[Excerpts from a dataset]
<<<<

(** The amended statement on the lettered scenario, with the generator
    failing for topic 1.2 only. *)
Lemma failure_isolation_witness :
  (exists r,
     runPipeline unit (failOn (js "1.2")) writeOk noIndexDocument driveList
       freshByCount 0 1 (Some 3%Z) (js "manual") (js "root")
       (Some letteredSpec) [] r)
  /\ forall r,
       runPipeline unit (failOn (js "1.2")) writeOk noIndexDocument driveList
         freshByCount 0 1 (Some 3%Z) (js "manual") (js "root")
         (Some letteredSpec) [] r ->
       (completedTopics r + failedTopics r = totalTopics r)%nat
       /\ failedTopics r = 1%nat
       /\ exists rs1 rs2,
            topicResults r
            = rs1 ++ taskResult unit (failOn (js "1.2")) writeOk letteredSpec
                       (nth 1 (queue letteredStart) noTask) :: rs2
            /\ Forall (fun x => tr_status x = rs_completed
                                /\ tr_error x = None) (rs1 ++ rs2).
Proof.
  assert (H := failure_isolation unit (failOn (js "1.2")) writeOk
                 noIndexDocument driveList freshByCount 0 1 (Some 3%Z)
                 (js "manual") (js "root") (Some letteredSpec) []
                 letteredSpec 3%nat letteredStart
                 (snd (runPipeline_dispatch noIndexDocument driveList
                         freshByCount 0 1 (Some 3%Z) (js "manual")
                         (js "root") (Some letteredSpec) []))
                 (firstn 1 (queue letteredStart))
                 (nth 1 (queue letteredStart) noTask)
                 (skipn 2 (queue letteredStart))
                 (ErrorObject (js "generation failed"))).
  cbv zeta in H.
  destruct H as (_ & Hex & Hall).
  - vm_compute. reflexivity.
  - assert (E : map moduleNumber (modules letteredSpec) = [1; 2])
      by (vm_compute; reflexivity).
    rewrite E. constructor; [intros [H|[]]; discriminate H|].
    constructor; [intros []|constructor].
  - vm_compute. reflexivity.
  - left. vm_compute. reflexivity.
  - assert (E : firstn 1 (queue letteredStart)
                  ++ skipn 2 (queue letteredStart)
                = [nth 0 (queue letteredStart) noTask;
                   nth 2 (queue letteredStart) noTask])
      by (vm_compute; reflexivity).
    rewrite E.
    constructor; [exists tt; split; vm_compute; reflexivity|].
    constructor; [exists tt; split; vm_compute; reflexivity|].
    constructor.
  - split; [exact Hex|]. intros r Hr.
    destruct (Hall r Hr) as (Hsum & Hone & rs1 & rs2 & Hres & _ & _ & Hrec & _).
    split; [exact Hsum|]. split; [exact Hone|].
    exists rs1, rs2. split; [exact Hres|exact Hrec].
Defined.

Lemma steps_start_all :
  forall GeneratedContent generateTopicContent writeTopicContent courseSpec
         n rep k q r,
    (List.length r + k <= n)%nat -> (k <= List.length q)%nat ->
    steps GeneratedContent generateTopicContent writeTopicContent courseSpec n
      {| queue := q; running := r; report := rep |}
      {| queue := skipn k q; running := r ++ firstn k q; report := rep |}.
Proof.
  intros GC gen write courseSpec n rep.
  induction k as [|k IH]; intros q r Hn Hk.
  - cbn [skipn firstn]. rewrite List.app_nil_r. apply steps_refl.
  - destruct q as [|t q]; [cbn in Hk; lia|].
    eapply steps_step; [apply step_start; lia|].
    cbn [skipn firstn].
    replace (r ++ t :: firstn k q) with ((r ++ [t]) ++ firstn k q)
      by (rewrite <- List.app_assoc; reflexivity).
    apply IH; [rewrite length_app; cbn; lia|cbn in Hk; lia].
Qed.

(** The bound on the lettered scenario, with all three tasks started. *)
Lemma concurrency_bound_witness :
  (List.length (running letteredInFlight) <= 3)%nat.
Proof.
  refine (proj2 (proj2 (proj2 (proj2 concurrency_bound)) unit
            (failOn (js "1.2"))
            writeOk noIndexDocument driveList freshByCount 0 1 (Some 3%Z) (js "manual")
            (js "root") (Some letteredSpec) [] letteredSpec 3%nat
            letteredStart
            (snd (runPipeline_dispatch noIndexDocument driveList freshByCount
                    0 1 (Some 3%Z) (js "manual") (js "root")
                    (Some letteredSpec) []))
            letteredInFlight _ _)).
  - vm_compute. reflexivity.
  - assert (E : letteredStart
                = {| queue := queue letteredStart; running := [];
                     report := report letteredStart |})
      by (vm_compute; reflexivity).
    rewrite E at 1. unfold letteredInFlight.
    apply steps_start_all.
    + cbn. lia.
    + assert (L : List.length (queue letteredStart) = 3%nat)
        by (vm_compute; reflexivity).
      rewrite L. lia.
Defined.

End PipelineFacts.

Module RunFacts.

Import Drive Pipeline PipelineFacts Reporting.

Lemma completed_failed_length :
  forall l,
    (List.length (filter isCompleted l) + List.length (filter isFailed l)
     = List.length l)%nat.
Proof.
  induction l as [|r l IH]; [reflexivity|]. cbn [filter].
  unfold isCompleted at 1, isFailed at 1.
  destruct (tr_status r); cbn [List.length]; lia.
Qed.

Lemma subseq_refl : forall A (l : list A), subseq l l.
Proof. induction l; constructor; assumption. Qed.

Lemma subseq_nil_l : forall A (l : list A), subseq [] l.
Proof. induction l; constructor; assumption. Qed.

Lemma subseq_app :
  forall A (a1 a2 b1 b2 : list A),
    subseq a1 a2 -> subseq b1 b2 -> subseq (a1 ++ b1) (a2 ++ b2).
Proof.
  intros A a1 a2 b1 b2 Ha Hb. induction Ha; cbn [app];
    [exact Hb|constructor; assumption|constructor; assumption].
Qed.

Lemma subseq_length :
  forall A (l1 l2 : list A),
    subseq l1 l2 -> (List.length l1 <= List.length l2)%nat.
Proof. intros A l1 l2 H. induction H; cbn [List.length]; lia. Qed.

Lemma dispatchTopics_keys :
  forall n ms tops,
    subseq (map taskKey (fst (dispatchTopics n ms tops)))
           (map (fun t => (n, t)) tops).
Proof.
  intros n ms. induction tops as [|t tops IH]; [constructor|].
  cbn [dispatchTopics].
  destruct (dispatchTopics n ms tops) as [tasks errs]. cbn [fst] in IH.
  destruct (find _ (ms_topics ms)); cbn [fst map]; constructor; exact IH.
Qed.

>>>>

● **ACTIVITY**: Copy out each line of the entries where the word "filter" is found.

● **YOUR SOLUTION**:
    (List.length (filter isCompleted l) + List.length (filter isFailed l)
  induction l as [|r l IH]; [reflexivity|]. cbn [filter].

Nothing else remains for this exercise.